What is expected: Say how many lines below contain the word "Scope". The number is the entire reply.

Stored data:

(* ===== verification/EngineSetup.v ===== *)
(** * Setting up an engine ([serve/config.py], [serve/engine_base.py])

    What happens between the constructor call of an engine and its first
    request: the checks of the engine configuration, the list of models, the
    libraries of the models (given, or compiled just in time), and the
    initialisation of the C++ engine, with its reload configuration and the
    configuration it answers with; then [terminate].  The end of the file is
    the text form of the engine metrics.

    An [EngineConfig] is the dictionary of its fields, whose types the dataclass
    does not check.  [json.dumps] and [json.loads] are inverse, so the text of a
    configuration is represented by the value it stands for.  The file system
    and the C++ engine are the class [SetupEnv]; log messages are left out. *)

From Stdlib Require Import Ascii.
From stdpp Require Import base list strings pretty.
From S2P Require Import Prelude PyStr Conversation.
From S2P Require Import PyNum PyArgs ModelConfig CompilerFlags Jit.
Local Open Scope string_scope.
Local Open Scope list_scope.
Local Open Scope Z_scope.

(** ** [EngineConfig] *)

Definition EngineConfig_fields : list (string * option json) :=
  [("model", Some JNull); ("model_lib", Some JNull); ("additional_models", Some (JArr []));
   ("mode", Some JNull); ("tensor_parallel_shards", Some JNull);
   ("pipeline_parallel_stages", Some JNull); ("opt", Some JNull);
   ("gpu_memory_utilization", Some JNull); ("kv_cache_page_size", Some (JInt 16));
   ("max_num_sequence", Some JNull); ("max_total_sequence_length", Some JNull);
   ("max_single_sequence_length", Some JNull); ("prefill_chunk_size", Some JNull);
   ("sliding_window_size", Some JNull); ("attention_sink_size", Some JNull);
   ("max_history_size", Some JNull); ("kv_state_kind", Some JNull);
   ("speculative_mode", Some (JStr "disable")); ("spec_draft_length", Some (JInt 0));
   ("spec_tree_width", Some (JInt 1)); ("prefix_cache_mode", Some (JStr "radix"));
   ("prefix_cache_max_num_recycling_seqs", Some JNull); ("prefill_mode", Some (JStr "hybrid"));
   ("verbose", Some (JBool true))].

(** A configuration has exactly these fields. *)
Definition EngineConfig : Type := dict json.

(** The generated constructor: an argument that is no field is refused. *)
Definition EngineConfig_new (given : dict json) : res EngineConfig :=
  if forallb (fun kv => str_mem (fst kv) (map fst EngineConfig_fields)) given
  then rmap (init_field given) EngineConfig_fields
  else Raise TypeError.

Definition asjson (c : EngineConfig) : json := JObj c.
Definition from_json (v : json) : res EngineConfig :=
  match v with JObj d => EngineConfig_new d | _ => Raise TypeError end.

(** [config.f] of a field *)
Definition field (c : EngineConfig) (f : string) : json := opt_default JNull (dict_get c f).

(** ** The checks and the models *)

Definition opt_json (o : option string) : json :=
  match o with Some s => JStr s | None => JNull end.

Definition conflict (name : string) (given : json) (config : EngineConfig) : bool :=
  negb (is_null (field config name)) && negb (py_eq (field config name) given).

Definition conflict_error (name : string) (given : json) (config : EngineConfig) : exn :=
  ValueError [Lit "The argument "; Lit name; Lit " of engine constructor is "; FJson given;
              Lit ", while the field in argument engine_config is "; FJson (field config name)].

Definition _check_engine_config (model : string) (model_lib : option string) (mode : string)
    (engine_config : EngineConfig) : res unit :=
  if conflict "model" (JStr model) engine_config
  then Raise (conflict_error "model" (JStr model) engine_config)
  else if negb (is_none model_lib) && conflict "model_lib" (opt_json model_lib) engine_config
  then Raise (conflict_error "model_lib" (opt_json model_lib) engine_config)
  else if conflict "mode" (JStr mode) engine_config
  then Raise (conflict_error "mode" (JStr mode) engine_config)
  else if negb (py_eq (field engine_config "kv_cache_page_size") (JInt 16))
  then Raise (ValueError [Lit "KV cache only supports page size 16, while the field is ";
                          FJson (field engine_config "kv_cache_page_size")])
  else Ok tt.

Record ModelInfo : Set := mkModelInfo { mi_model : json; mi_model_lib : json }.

The completed task: 3